(* ===== verification/S3.v ===== *)
(** [pkg/s3]: the handlers of the S3 front end and its routing, over the store;
    the state of the server is the store's world and the multipart uploads in
    progress. *)

From S2P Require Import Prelude Errors GoMonad GoStd GoNet Types Names Hash Database World Bucket Store BlobWriter Listing AwsChunked S3Types.
From stdpp Require Import options.

(** ** State *)
Record stagedPart := mkStagedPart {
  sp_path : path;
  sp_size : Z;
  sp_md5 : bytes;
}.

Record multipartUpload := mkMultipartUpload {
  up_bucket : string;
  up_key : string;
  up_contentType : string;
  up_metadata : gmap string string;
  up_parts : gmap Z stagedPart;
  up_done : bool;
}.

(** [type Server struct]: the world stands for the store; [up_heap] holds the
    uploads that [uploads] and running requests point to. *)
Record Server := mkServer {
  store : world;
  uploads : gmap string nat;
  up_heap : gmap nat multipartUpload;
  up_next : nat;
}.

Definition set_store (w : world) (s : Server) : Server := mkServer w (uploads s) (up_heap s) (up_next s).
Definition set_uploads (f : gmap string nat → gmap string nat) (s : Server) : Server :=
  mkServer (store s) (f (uploads s)) (up_heap s) (up_next s).
Definition set_heap (f : gmap nat multipartUpload → gmap nat multipartUpload) (s : Server) : Server :=
  mkServer (store s) (uploads s) (f (up_heap s)) (up_next s).

Definition NewServer (w : world) : Server := mkServer w ∅ ∅ 0.

Definition call {A} (m : M world A) : M Server A := zoom store set_store m.
Abbreviation handler := (M Server (response xml)).

(** [&multipartUpload{...}], registered under its id. *)
Definition register (uploadID : string) (up : multipartUpload) : M Server unit :=
  modify (λ s, mkServer (store s) (<[uploadID := up_next s]> (uploads s)) (<[up_next s := up]> (up_heap s)) (S (up_next s))).

Definition load_upload (p : nat) : M Server multipartUpload := λ s,
  match up_heap s !! p with
  | Some up => (Ret up, s)
  | None => (Panic [Lit "invalid memory address or nil pointer dereference"], s)
  end.

(** ** objects.go: helpers *)
Definition dquote : string := String "034" "".

Definition etag (md5 : bytes) : string := dquote +:+ hex_EncodeToString md5 +:+ dquote.
Definition etagFor (info : ObjectInfo) : string := etag (oi_MD5 info).

(** The headers [x-amz-meta-*], with the prefix cut off the names.  (The keys of
    a request's header are in canonical form, so no two of them are equal in lower
    case and the order of the loop does not matter.) *)
Definition metadataFromHeaders (h : Header) : gmap string string :=
  foldl (λ md e,
    let lower := strings_ToLower e.1 in
    if strings_HasPrefix lower "x-amz-meta-" then
      match e.2 with
      | v :: _ => <[strings_TrimPrefix lower "x-amz-meta-" := v]> md
      | [] => md
      end
    else md) ∅ (map_to_list h).

Definition parseCopySource (src : string) : error + (string * string) :=
  let src := strings_TrimPrefix src "/" in
  match url_PathUnescape src with
  | None => inl (Other [Lit "invalid x-amz-copy-source encoding: "; Quote src])
  | Some unescaped =>
    let '(bucket, key, ok) := strings_Cut unescaped "/" in
    if negb ok || String.eqb bucket "" || String.eqb key ""
    then inl (Other [Lit "invalid x-amz-copy-source: "; Quote src])
    else inr (bucket, key)
  end.

Definition bucket_resource (bucket : string) : string := "/" +:+ bucket.
Definition resource (bucket key : string) : string := "/" +:+ bucket +:+ "/" +:+ key.

(** [io.Copy] from an open file: a read may fail after some bytes. *)
Definition file_reader (i : nat) : M world reader := λ w,
  match faults w with
  | [] => (Ret ([file_content i w], None), w)
  | v :: vs =>
    let w' := set_faults vs w in
    match v with
    | Proceed => (Ret ([file_content i w], None), w')
    | Fail n _ => (Ret ([take n (file_content i w)], Some (SysErr EIO)), w')
    | Die _ _ => (Crash, w')
    end
  end.

(** ** buckets.go *)

Definition statusForStoreError (err : error) : Z :=
  match err with
  | ErrBucketNotFound | ErrObjectNotFound => 404
  | ErrPreconditionFailed => 412
  | _ => 500
  end.

Definition listBuckets : handler :=
  let* r := try (call ListBuckets) in
  match r with
  | inl err => ret (writeStoreError err "/")
  | inr infos =>
    ret (writeXML 200 (XListBuckets (mkListAllMyBuckets defaultOwner
           ((λ info, mkBucketEntry (bi_Name info) (iso8601 (bi_Created info))) <$> infos))))
  end.

Definition createBucket (bucket : string) : handler :=
  let* r := try (call (CreateBucket bucket)) in
  match r with
  | inl err => ret (writeStoreError err (bucket_resource bucket))
  | inr _ => ret (Reply 200 [("Location", bucket_resource bucket)] None)
  end.

Definition headBucket (bucket : string) : handler :=
  let* r := try (call (GetBucket bucket)) in
  match r with
  | inl err => ret (writeHeader (statusForStoreError err))
  | inr _ => ret (writeHeader 200)
  end.

Definition deleteBucket (bucket : string) : handler :=
  let* r := try (call (DeleteBucket bucket)) in
  match r with
  | inl err => ret (writeStoreError err (bucket_resource bucket))
  | inr _ => ret (writeHeader 204)
  end.

Definition getBucketLocation (bucket : string) : handler :=
  let* r := try (call (GetBucket bucket)) in
  match r with
  | inl err => ret (writeStoreError err (bucket_resource bucket))
  | inr _ => ret (writeXML 200 XLocation)
  end.

(** ** objects.go *)

Definition putObject (r : request) (bucket key : string) : handler :=
  let conds :=
    if String.eqb (header_Get (rHeader r) "If-None-Match") "*"
    then mkConditions (Some 0%Z) None None None else noConditions in
  let opts := mkPutOptions (header_Get (rHeader r) "Content-Type") (metadataFromHeaders (rHeader r)) conds in
  let* res := try (call (PutObject bucket key (requestBody r) opts)) in
  match res with
  | inl err => ret (writeStoreError err (resource bucket key))
  | inr info => ret (Reply 200 [("Etag", etagFor info)] None)
  end.

(** The headers of a content response; [h.Set] puts the names in canonical form,
    a later value of the same name replacing an earlier one. *)
Definition content_headers (info : ObjectInfo) : list (string * string) :=
  let contentType := if String.eqb (oi_ContentType info) "" then "application/octet-stream" else oi_ContentType info in
  [("Content-Type", contentType); ("Etag", etagFor info)] ++
  ((λ kv, (CanonicalHeaderKey ("x-amz-meta-" +:+ kv.1), kv.2)) <$> map_to_list (oi_Metadata info)).

Definition getObject (r : request) (bucket key : string) : handler :=
  let* res := try (call (OpenObject bucket key)) in
  match res with
  | inl err =>
    if String.eqb (Method r) "HEAD" then ret (writeHeader (statusForStoreError err))
    else ret (writeStoreError err (resource bucket key))
  | inr (info, f) =>
    defer (call file_Close) (
      let* content := gets (λ s, file_content f (store s)) in
      ret (ServeContent (content_headers info) (oi_Updated info) content))
  end.

Definition deleteObject (bucket key : string) : handler :=
  let* res := try (call (DeleteObject bucket key noConditions)) in
  match res with
  | inl err =>
    if bool_decide (err = ErrObjectNotFound) then ret (writeHeader 204)
    else ret (writeStoreError err (resource bucket key))
  | inr _ => ret (writeHeader 204)
  end.

Fixpoint delete_each (bucket : string) (quiet : bool) (keys : list string) (resp : deleteResult) : M Server deleteResult :=
  match keys with
  | [] => ret resp
  | key :: keys =>
    let* res := try (call (DeleteObject bucket key noConditions)) in
    match res with
    | inl err =>
      if bool_decide (err = ErrObjectNotFound) then
        delete_each bucket quiet keys
          (if quiet then resp else mkDeleteResult (dl_Deleted resp ++ [key]) (dl_Errors resp))
      else
        delete_each bucket quiet keys
          (mkDeleteResult (dl_Deleted resp) (dl_Errors resp ++ [mkDeleteError key "InternalError" (Error err)]))
    | inr _ =>
      delete_each bucket quiet keys
        (if quiet then resp else mkDeleteResult (dl_Deleted resp ++ [key]) (dl_Errors resp))
    end
  end.

Definition deleteObjects `{XmlDecoder} (r : request) (bucket : string) : handler :=
  match Decode_deleteRequest (Body r) with
  | inl err => ret (writeS3Error 400 "MalformedXML" (Error err) (bucket_resource bucket))
  | inr req =>
    let* resp := delete_each bucket (dr_Quiet req) (dr_Objects req) (mkDeleteResult [] []) in
    ret (writeXML 200 (XDelete resp))
  end.

Definition copyObject (r : request) (bucket key : string) : handler :=
  match parseCopySource (header_Get (rHeader r) "x-amz-copy-source") with
  | inl err => ret (writeS3Error 400 "InvalidArgument" (Error err) (resource bucket key))
  | inr (srcBucket, srcKey) =>
    let* res := try (call (OpenObject srcBucket srcKey)) in
    match res with
    | inl err => ret (writeStoreError err (resource srcBucket srcKey))
    | inr (srcInfo, f) =>
      defer (call file_Close) (
        let opts :=
          if strings_EqualFold (header_Get (rHeader r) "x-amz-metadata-directive") "REPLACE"
          then mkPutOptions (header_Get (rHeader r) "Content-Type") (metadataFromHeaders (rHeader r)) noConditions
          else mkPutOptions (oi_ContentType srcInfo) (oi_Metadata srcInfo) noConditions in
        let* body := call (file_reader f) in
        let* res := try (call (PutObject bucket key body opts)) in
        match res with
        | inl err => ret (writeStoreError err (resource bucket key))
        | inr info => ret (writeXML 200 (XCopyObject (mkCopyObject (etagFor info) (iso8601 (oi_Updated info)))))
        end)
    end
  end.

(** *** Listing *)

(** The store's token for a V1 marker or a V2 cursor. *)
Definition v1_token (delimiter marker : string) : string :=
  if String.eqb marker "" then ""
  else if negb (String.eqb delimiter "") && strings_HasSuffix marker delimiter then prefixSuccessor marker
  else marker +:+ String "000" "".
Definition v2_token (contToken startAfter : string) : string :=
  if negb (String.eqb contToken "") then contToken
  else if negb (String.eqb startAfter "") then startAfter +:+ String "000" ""
  else "".

(** The last name of a page: V1's [NextMarker]. *)
Definition next_marker (result : ListResult) : string :=
  let last := match last (Objects result) with Some o => oi_Name o | None => "" end in
  match list.last (Prefixes result) with
  | Some p => if decide (last <ₛ p) then p else last
  | None => last
  end.

Definition listObjects (r : request) (bucket : string) : handler :=
  let q := Query r in
  let isV2 := String.eqb (values_Get q "list-type") "2" in
  let encodingType := values_Get q "encoding-type" in
  let prefix := values_Get q "prefix" in
  let delimiter := values_Get q "delimiter" in
  let v := values_Get q "max-keys" in
  let '(n, bad) := strconv_Atoi v in
  if negb (String.eqb v "") && bad then
    ret (writeS3Error 400 "InvalidArgument" [Lit "invalid max-keys"] (bucket_resource bucket))
  else
    let maxKeys := if String.eqb v "" then 1000%Z else n in
    let contToken := if isV2 then values_Get q "continuation-token" else "" in
    let startAfter := if isV2 then values_Get q "start-after" else "" in
    let marker := if isV2 then "" else values_Get q "marker" in
    let token := if isV2 then v2_token contToken startAfter else v1_token delimiter marker in
    let req := mkListRequest prefix delimiter token maxKeys in
    let* res := try (call (ListObjects bucket req)) in
    match res with
    | inl err => ret (writeStoreError err (bucket_resource bucket))
    | inr result =>
      let encode v := if String.eqb encodingType "url" then url_QueryEscape v else v in
      let items := (λ o, mkContents (encode (oi_Name o)) (iso8601 (oi_Updated o)) (etagFor o) (oi_Size o) "STANDARD")
                     <$> Objects result in
      let prefixes := encode <$> Prefixes result in
      let truncated := negb (String.eqb (NextPageToken result) "") in
      ret (writeXML 200 (
        if isV2 then
          XListV2 (mkListV2 bucket (encode prefix) (encode delimiter) maxKeys encodingType
                     (Z.of_nat (length items + length prefixes)) truncated contToken (NextPageToken result)
                     (encode startAfter) items prefixes)
        else
          XListV1 (mkListV1 bucket (encode prefix) (encode delimiter) (encode marker)
                     (if truncated then encode (next_marker result) else "") maxKeys encodingType truncated
                     items prefixes)))
    end.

Task to carry out: What is needed is an exact copy of the entries from their first line down to the line with "uploads that [uploads]", that line included, and nothing beyond it.

Task output:
(* ===== verification/S3.v ===== *)
(** [pkg/s3]: the handlers of the S3 front end and its routing, over the store;
    the state of the server is the store's world and the multipart uploads in
    progress. *)

From S2P Require Import Prelude Errors GoMonad GoStd GoNet Types Names Hash Database World Bucket Store BlobWriter Listing AwsChunked S3Types.
From stdpp Require Import options.

(** ** State *)
Record stagedPart := mkStagedPart {
  sp_path : path;
  sp_size : Z;
  sp_md5 : bytes;
}.

Record multipartUpload := mkMultipartUpload {
  up_bucket : string;
  up_key : string;
  up_contentType : string;
  up_metadata : gmap string string;
  up_parts : gmap Z stagedPart;
  up_done : bool;
}.

(** [type Server struct]: the world stands for the store; [up_heap] holds the
    uploads that [uploads] and running requests point to. *)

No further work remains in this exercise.